When he hears that an experimental serum called ISO-36 is being flown into New York, Doctor Octopus exclaims: "What a stroke of luck!...It could be the one vital key to my experiments! And fate is placing it within my grasp!"

When Spider-Man breaks into his Secret Underwater Base to retrieve the serum, he monologues: "A stroke of blind luck has given me the chance to dispose of Spider-Man forever."

And Last issue, after Spider-Man tried to stop the nuclear heist, he soliloquized "Spider-Man!...By the purest accident, he almost ruined my plan again". 

Purest accident. Fate. Stroke of luck. Blind luck. It's almost like some force is pulling them together.

Doctor Octopus has no identity or motivation beyond being Spider-Man's worst enemy. Once he knows that Spider-Man is looking for the serum, he literally hangs it on a wire at the end of a corridor and shines a spotlight on it. It's like he consciously knows that it's his job to set up traps for Spider-Man to blunder into. (Last time they met, he set up a treasure hunt with Aunt May as the prize.) Doctor Octopus is a mechanism for removing the McGuffin from Spider-Man's hands. He is the diabolos ex machina who sets Spider-Man up for his supreme test.

He is Doctor Octopus. He does villaining. That's all we need to know. 


That is why Ditko reveals that the Master Planner is Doctor Octopus on the very first page of this second installment. Some fans think that the revelation comes too early; that we should have been kept in suspense for a few more pages. Perhaps we should have learned that Doc Ock is the Master Planner at the same moment Spider-Man does, on page 15? But that only makes sense if you think that anyone particularly cares about the Master Planner, and that we are waiting with baited breath to discover his identity. Which may be how Stan Lee thinks, but it's not how Steve Ditko thinks and it's not how this story works. Ditko gets the big reveal out of the way because the big reveal does't make any difference. Now if the Master Planner had turned out to be J. Jonah Jameson or Ned Leeds or Peter Parker's dad, it would have been a different matter. 

If all of Spider-Man's villains were "just villains" things would get very boring very quickly. But having one place-holder villain on hand allows Stan and Steve to facilitate stories like this one. 

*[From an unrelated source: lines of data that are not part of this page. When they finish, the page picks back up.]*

(** What a chain reports depends on its own field only. *)
Lemma run_item_local loc path it req1 req2 :
  get_field loc path req1 = get_field loc path req2 →
  snd (run_item loc path it (req1, [])) = snd (run_item loc path it (req2, [])) ∧
  get_field loc path (fst (run_item loc path it (req1, []))) =
  get_field loc path (fst (run_item loc path it (req2, []))).
Proof.
  intros Heq. destruct it; simpl; rewrite ?get_set_field, Heq; try done.
  by destruct (Validator.isLength _ _ _).
Qed.

Lemma run_stack_local loc path stack req1 req2 :
  get_field loc path req1 = get_field loc path req2 →
  snd (run_stack loc path stack (req1, [])) =
  snd (run_stack loc path stack (req2, [])).
Proof.
  revert req1 req2. induction stack as [|it stack IH]; intros req1 req2 Heq; [done|].
  rewrite !run_stack_cons.
  destruct (run_item_local loc path it req1 req2 Heq) as [He Hf].
  destruct (run_item loc path it (req1, [])) as [r1 e1].
  destruct (run_item loc path it (req2, [])) as [r2 e2]. simpl in *. subst e2.
  rewrite (run_stack_errors_app _ _ _ r1), (run_stack_errors_app _ _ _ r2). simpl.
  f_equal. by apply IH.
Qed.

Lemma chain_errors_local c req1 req2 :
  get_field (chain_location c) (chain_field c) req1 =
  get_field (chain_location c) (chain_field c) req2 →
  chain_errors c req1 = chain_errors c req2.
Proof.
  intros Heq. unfold chain_errors. rewrite !run_chain_unfold; simpl.
  pose proof (run_stack_local _ _ (chain_stack c) _ _ Heq) as Hst.
  rewrite Heq.
  by destruct (chain_optional c), (get_field (chain_location c) (chain_field c) req2).
Qed.

(** Chains over distinct fields report what each reports on its own. *)
Lemma run_chains_errors_gen cs req req' errs :
  NoDup (chain_key <$> cs) →
  (∀ c, c ∈ cs →
     get_field (chain_location c) (chain_field c) req' =
     get_field (chain_location c) (chain_field c) req) →
  snd (foldl (λ acc c, run_chain c acc) (req', errs) cs) =
  errs ++ concat ((λ c, chain_errors c req) <$> cs).
Proof.
  revert req' errs. induction cs as [|c cs IH]; intros req' errs Hnd Hsame; simpl.
  { by rewrite app_nil_r. }
  apply NoDup_cons in Hnd as [Hc Hnd].
  rewrite (run_chain_errors_app c req' errs).
  rewrite IH; [|done|].
  - rewrite <- app_assoc. do 2 f_equal.
    apply chain_errors_local, Hsame. by left.
  - intros c' Hc'. rewrite run_chain_frame.
    + apply Hsame. by right.
    + intros Heq. apply Hc. apply list_elem_of_fmap. exists c'. split; [|done].
      unfold chain_key. by rewrite Heq.
Qed.
Lemma runs_try_normal {A} (body : Py A) handler a l :
  runs body (Normal a) l → runs (try_except body handler) (Normal a) l.
Proof. intros Hb w. unfold try_except. by rewrite Hb. Qed.

Lemma runs_try_return {A} (body : Py A) handler v l :
  runs body (Return v) l → runs (try_except body handler) (Return v) l.
Proof. intros Hb w. unfold try_except. by rewrite Hb. Qed.

Lemma runs_try_raise {A} (body : Py A) handler e c l1 l2 :
  runs body (Raise e) l1 → runs (handler e) c l2 →
  runs (try_except body handler) c (l1 ++ l2).
Proof. intros Hb Hh w. unfold try_except. by rewrite Hb, Hh, emit_app. Qed.

Lemma runs_eq {A} (m : Py A) c l l' : runs m c l → l = l' → runs m c l'.
Proof. by intros H <-. Qed.

(** ** The blocks of the script leave the logs read off above *)

Lemma echo_step_runs server : runs (echo_step server) (Normal tt) (echo_log server).
Proof.
  intros w. unfold echo_step, echo_log.
  by destruct (server_echo peer server _).
Qed.

Lemma server_info_step_runs server :
  runs (server_info_step server) (Normal tt) (server_info_log server).
Proof.
  intros w. unfold server_info_step, server_info_log.
  by destruct (server_get_server_info peer server).
Qed.

Lemma hello_step_runs server : runs (hello_step server) (Normal tt) (hello_log server).
Proof.
  intros w. unfold hello_step, hello_log, fallback_log.
  destruct (server_hello peer server _); [|destruct (server_get_time peer server)];
    try reflexivity;
    (destruct (server_get_service peer server _) as [|hello_service]; [reflexivity|];
     destruct (service_hello peer hello_service "Python Client") eqn:Hvia;
     unfold mbind, Py_bind, seq, try_except, await; simpl; rewrite Hvia; reflexivity).
Qed.

Lemma registration_step_runs server :
  runs (registration_step server) (Normal tt) (registration_log server).
Proof.
  intros w. unfold registration_step, registration_log.
  destruct (server_register_service peer server _) as [|client_service]; [reflexivity|].
  destruct (service_compute_square peer client_service 7) eqn:Hsq;
    unfold mbind, Py_bind, seq, try_except, await; simpl; rewrite Hsq; reflexivity.
Qed.

Create HintDb runs.

#[local] Hint Resolve runs_print runs_return echo_step_runs server_info_step_runs
  hello_step_runs registration_step_runs : runs.
#[local] Hint Resolve runs_seq_normal runs_seq_raise runs_seq_return
  runs_try_normal runs_try_return runs_try_raise : runs.

Lemma runs_await_resolved {T} c (inj : T → payload) v :
  runs (await c inj (inr v)) (Normal v) [Await c (inr (inj v))].
Proof. apply (runs_await c inj (inr v)). Qed.

Lemma runs_await_rejected {T} c (inj : T → payload) e :
  runs (await c inj (inl e)) (Raise e) [Await c (inl e)].
Proof. apply (runs_await c inj (inl e)). Qed.

#[local] Hint Resolve runs_await_resolved runs_await_rejected : runs.

(** ** The coroutine and the process *)

Lemma test_deno_server_connected server :
  connect_to_server peer connect_config = inr server →
  runs test_deno_server (Return true) (connected_log server).
Proof.
  intros Hconn. unfold test_deno_server. rewrite Hconn.
  eapply runs_eq; [eauto 30 with runs | by rewrite app_nil_r].
Qed.

Lemma test_deno_server_refused error :
  connect_to_server peer connect_config = inl error →
  runs test_deno_server (Return false) (refused_log error).
Proof.
  intros Hconn. unfold test_deno_server. rewrite Hconn.
  eapply runs_eq; [eauto 30 with runs | reflexivity].
Qed.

Having brought Doctor Octopus onto the stage, Ditko directs our attention away from him for five pages. Five pages which the pro Stan Lee faction would doubtless have written off as "love" or "soap" or "drama" or "mystery jazz". We don't care that Doctor Octopus is going to "control radiation" in order to "gain additional powers"; but we do care that Aunt May is going to die. We care that it is kind of Peter Parker's fault. And we care very much that there is possibly some medicine that might do her some good. We are so gripped by these scenes, by this interlude, that we arguably forget about Dr Villain in his Secret Undersea Base. 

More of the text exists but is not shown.